James Le Mesurier led the Mayday Rescue non-profit organization, which coordinates donations for Syrian white helmets.
James Le Mesurier, director of the main organization that supports white helmets, civil defense workers operating in rebel areas in Syria, was found dead on Monday, November 11 in Istanbul, near his home in the Beyoglu district. .
The exact causes of the death of James Le Mesurier, of British nationality, were not known immediately and his office refused to comment. The Istanbul governor's office confirmed his death and announced the opening of an investigation. The former British Army officer headed the Mayday Rescue non-profit organization, which coordinates donations for Syrian white helmets and has offices in Istanbul and the Netherlands. Mayday Rescue began operations in 2014 in support of Syrian Civil Security and opened an office in 2015 in Istanbul.
According to press reports, he was found dead, with fractures to both legs and head, early Monday at the foot of the building in which his apartment is located.
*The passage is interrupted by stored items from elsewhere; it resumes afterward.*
(** *** Records the generators cannot read *)







(** Nothing to recommend.  With the real provider, when every fetch
    failed or brought nothing, [generate_recommendations] returns the empty
    list through its normal path: no error is logged for the generation, the
    last log entry reports 0 recommendations, and the clock is not read. *)
Theorem nothing_to_recommend user_id token w results :
  use_mock_data settings = false ->
  api_gather user_id token = Ok results ->
  value_or (results_0 results) [] = [] ->
  value_or (results_1 results) [] = [] ->
  value_or (results_2 results) [] = [] ->
  value_or (results_3 results) None = None ->
  value_or (results_4 results) [] = [] ->
  exists w',
    generate_recommendations_try rt settings api_gather self user_id token w = (Ok [], w')
    /\ generate_recommendations rt settings api_gather self user_id token w = (Ok [], w')
    /\ last (log w')
       = Some {| level := INFO;
                 message := "为用户" ++ pretty user_id ++ "生成了" ++ pretty 0 ++ "个推荐" |}
    /\ reads w' = reads w.
Proof.
  intros Hmock Hgather E0 E1 E2 E3 E4.
  destruct (fetch_user_data_defaults rt settings api_gather self user_id token results w
              Hmock Hgather) as (user_data & w1 & Hfetch & H0 & H1 & H2 & H3 & H4).
  assert (selections user_data = [] /\ all_courses user_data = []
          /\ projects user_data = [] /\ goal user_data = None /\ reports user_data = [])
    as (Hs & Hc & Hp & Hg & Hr).
  { unfold value_or_default, value_or in *.
    split_and!;
      [ destruct (results_0 results) | destruct (results_1 results)
      | destruct (results_2 results) | destruct (results_3 results)
      | destruct (results_4 results) ]; congruence. }
  assert (reads w1 = reads w) as Hreads.
  { unfold _fetch_user_data in Hfetch. rewrite Hmock in Hfetch.
    rewrite bind_unfold in Hfetch. cbn [log_info logger] in Hfetch.
    unfold try_except in Hfetch. rewrite bind_unfold in Hfetch.
    unfold lift_res at 1 in Hfetch. rewrite Hgather in Hfetch.
    revert Hfetch.
    destruct (results_0 results), (results_1 results), (results_2 results),
      (results_3 results), (results_4 results);
      cbv [bind log_api_failure log_error logger ret World_log];
      intros [= _ <-]; reflexivity. }
  assert (generate_recommendations_try rt settings api_gather self user_id token w
          = (Ok [], World_log {| level := INFO;
                                 message := "为用户" ++ pretty user_id ++ "生成了"
                                            ++ pretty 0 ++ "个推荐" |} w1)) as Htry.
  { unfold generate_recommendations_try. rewrite (bind_Ok _ _ _ _ _ Hfetch).
    unfold _recommend_courses, _recommend_projects, _recommend_system_actions,
      goal_talk, report_time_reminder.
    rewrite Hs, Hc, Hp, Hg, Hr. reflexivity. }
  eexists. split; [exact Htry |]. split_and!.
  - unfold generate_recommendations, try_except. by rewrite Htry.
  - cbn [log World_log]. by rewrite last_snoc.
  - exact Hreads.
Qed.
Quoting his wife, Turkish police sources claimed that Mr. Le Mesurier "Recently started taking antidepressants and sleeping pills because he was in a state of stress".
Mis en cause by Moscow
On their Twitter account, the white helmets expressed their "Shock and sadness" after the death of James Le Mesurier, claiming that "His humanitarian efforts with Syrians will remain in our memory".
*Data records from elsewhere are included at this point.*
Lemma count_statements_in_range bit t : forall n,
  0 <= n -> n + Z.of_nat (length t) <= INT64_MAX ->
  count_statements bit t n =
  n + Z.of_nat (length (filter (fun src => has_perm (perms src) bit = true) t)).
Proof.
  unfold count_statements.
  induction t as [| src t IH]; intros n Hn Hr; cbn [fold_left].
  - simpl. lia.
  - cbn [length] in Hr. rewrite filter_cons.
    rewrite UPDATE_STAT_in_range by (unfold INT64_MAX in *; lia).
    destruct (has_perm (perms src) bit) eqn:Hp.
    + rewrite decide_True by done. rewrite IH by lia. cbn [length]. lia.
    + rewrite decide_False by done. rewrite IH by lia. lia.
Qed.



(** ** One staging entry per statement and relation *)

Lemma staged_for_local_store_same r e' t :
  l_relid (l_key e') = r ->
  staged_for r (local_store e' t) = local_store e' (staged_for r t).
Proof.
  intros Hr. unfold staged_for. induction t as [| x t IH]; [done |].
  cbn [local_store].
  destruct (local_key_eqb (l_key x) (l_key e')) eqn:E.
  - apply local_key_eqb_eq in E.
    rewrite !filter_cons_True by congruence.
    cbn [local_store]. by rewrite (proj2 (local_key_eqb_eq _ _) E).
  - rewrite !filter_cons. destruct (decide (l_relid (l_key x) = r)).
    + cbn [local_store]. by rewrite E, IH.
    + exact IH.
Qed.

Lemma staged_for_local_store_other r e' t :
  l_relid (l_key e') <> r -> staged_for r (local_store e' t) = staged_for r t.
Proof.
  intros Hr. unfold staged_for. induction t as [| x t IH]; [done |].
  cbn [local_store].
  destruct (local_key_eqb (l_key x) (l_key e')) eqn:E.
  - apply local_key_eqb_eq in E.
    rewrite !filter_cons_False by congruence. done.
  - rewrite !filter_cons. destruct (decide (l_relid (l_key x) = r)).
    + by rewrite IH.
    + exact IH.
Qed.

Lemma local_find_staged_for k t :
  local_find k (staged_for (l_relid k) t) = local_find k t.
Proof.
  unfold staged_for. induction t as [| x t IH]; [done |].
  rewrite filter_cons. simpl.
  destruct (decide (l_relid (l_key x) = l_relid k)) as [Heq | Hne]; simpl.
  - by rewrite IH.
  - assert (E : local_key_eqb (l_key x) k = false).
    { apply local_key_eqb_neq. congruence. }
    by rewrite E.
Qed.

Lemma local_store_snoc e e' u :
  local_find (l_key e') u = None -> l_key e = l_key e' ->
  local_store e' (u ++ [e]) = u ++ [e'].
Proof.
  intros Hn Hk. induction u as [| x u IH]; simpl in *.
  - by rewrite Hk, local_key_eqb_refl.
  - destruct (local_key_eqb (l_key x) (l_key e')); [done |]. by rewrite IH.
Qed.

(** One call and the staging entries of relation [r]: a call for another
    relation leaves them; a call for [r] rewrites the entry of the current
    statement in place, or appends it when the statement has none yet. *)
Lemma memorize_staged_for r r' p env b :
  let k := mkLocalKey r (stmt_counter b) in
  staged_for r (local_access_entries (memorize_local_access_entry r' p env b)) =
  if decide (r' = r) then
    match local_find k (local_access_entries b) with
    | Some e =>
        local_store (stamp_access p env (or_perms p e))
          (staged_for r (local_access_entries b))
    | None =>
        staged_for r (local_access_entries b) ++
        [stamp_access p env (new_local_entry k p env)]
    end
  else staged_for r (local_access_entries b).
Proof.
  intros k. unfold memorize_local_access_entry.
  destruct (decide (r' = r)) as [-> | Hne].
  - fold k. destruct (local_find k (local_access_entries b)) as [e |] eqn:Hf;
      simpl.
    + apply staged_for_local_store_same. rewrite stamp_access_key. simpl.
      by rewrite (local_find_key _ _ _ Hf).
    + rewrite staged_for_local_store_same by (by rewrite stamp_access_key).
      unfold staged_for at 1. rewrite filter_app, filter_cons_True by done.
      rewrite filter_nil. apply local_store_snoc.
      * rewrite stamp_access_key. simpl.
        change (local_find k (staged_for (l_relid k) (local_access_entries b))
                = None).
        by rewrite local_find_staged_for.
      * by rewrite stamp_access_key.
  - destruct (local_find _ (local_access_entries b)) as [e |] eqn:Hf; simpl.
    + apply staged_for_local_store_other. rewrite stamp_access_key. simpl.
      by rewrite (local_find_key _ _ _ Hf).
    + rewrite staged_for_local_store_other by (by rewrite stamp_access_key).
      unfold staged_for. rewrite filter_app, filter_cons_False by done.
      by rewrite filter_nil, app_nil_r.
Qed.

Lemma record_calls_staged_snoc g r c cs : forall b u e,
  stmt_counter b = c ->
  staged_for r (local_access_entries b) = u ++ [e] ->
  l_key e = mkLocalKey r c -> local_find (mkLocalKey r c) u = None ->
  exists e',
    staged_for r (local_access_entries (fold_left (record_call g) cs b)) =
      u ++ [e'] /\
    l_key e' = mkLocalKey r c.
Proof.
  induction cs as [| c0 cs IH]; intros b u e Hc Hs Hk Hu; cbn [fold_left].
  - by exists e.
  - destruct (record_call_staging g b c0) as [Hl Hc0].
    destruct c0 as [[[r' p] env] nm]. simpl in Hl.
    pose proof (memorize_staged_for r r' p env b) as Hm. cbv zeta in Hm.
    rewrite Hc in Hm. rewrite <- Hl in Hm.
    destruct (decide (r' = r)) as [-> | Hne].
    + assert (Hf : local_find (mkLocalKey r c) (local_access_entries b) = Some e).
      { rewrite <- (local_find_staged_for (mkLocalKey r c)). simpl.
        rewrite Hs. by apply local_find_app_new. }
      rewrite Hf, Hs in Hm.
      rewrite local_store_snoc in Hm;
        [| by rewrite stamp_access_key; simpl; rewrite Hk
         | by rewrite stamp_access_key; simpl].
      apply (IH (record_call g b (r, p, env, nm)) u _ (eq_trans Hc0 Hc) Hm);
        [| done].
      rewrite stamp_access_key. simpl. done.
    + rewrite Hs in Hm.
      by apply (IH (record_call g b (r', p, env, nm)) u e (eq_trans Hc0 Hc) Hm).
Qed.
(** X4.  An exception of a provider other than [AssetNotFoundError] ends
    the lookup there and then: it comes out of [_get_metadata] as it is,
    and the providers that would have been asked next, of either scope,
    are not asked. *)
Theorem X4_provider_error_ends_lookup (self : StandardAssetStore)
    (name : string) (pre post : list AssetMetadataProvider)
    (provider : AssetMetadataProvider) (e : Error) :
  reverse (user_metadata_providers self) ++ reverse (metadata_providers self)
    = pre ++ provider :: post ->
  forallb (lacks name) pre = true ->
  get_metadata provider name = Raise e ->
  (forall msg, e <> AssetNotFoundError msg) ->
  _get_metadata self name = (queries name (pre ++ [provider]), Some (Raise e)).
Proof.
  intros Horder Hpre Hraise Hother.
  rewrite _get_metadata_search_order. unfold search_order. rewrite Horder.
  rewrite (first_found_error name pre post provider e Hpre Hraise).
  - by rewrite bind_raise.
  - unfold lacks. rewrite Hraise. destruct e; try done. by destruct (Hother msg).
Qed.

Lemma X4_provider_error_ends_lookup_witness :
  _get_metadata (add_metadata_provider layered_store broken_provider true) "m"
  = ([EvGetMetadata broken_provider "m"],
     Some (Raise (OtherError "malformed asset source"))).
Proof.
  apply (X4_provider_error_ends_lookup _ "m" [] (search_order layered_store)
           broken_provider); done.
Defined.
The white helmets, first-aid volunteers known to intervene in the bombed out locations to extract the survivors, are accused by the Syrian regime and its Russian ally of supporting the rebels of the areas in which they intervene.
The Russian Ministry of Foreign Affairs has thus affirmed the November 8th on his Twitter account that Le Mesurier was «A former MI6 agent [the UK External Intelligence Service] " and had "Connections with terrorist groups". Karen Pierce, UK ambassador to the United Nations, denied: "The accusations against him by the Ministry of Foreign Affairs [Russian] according to which he was a spy are totally false ", reports the BBC.
A film about white helmets won the Oscar for best documentary short film in 2017.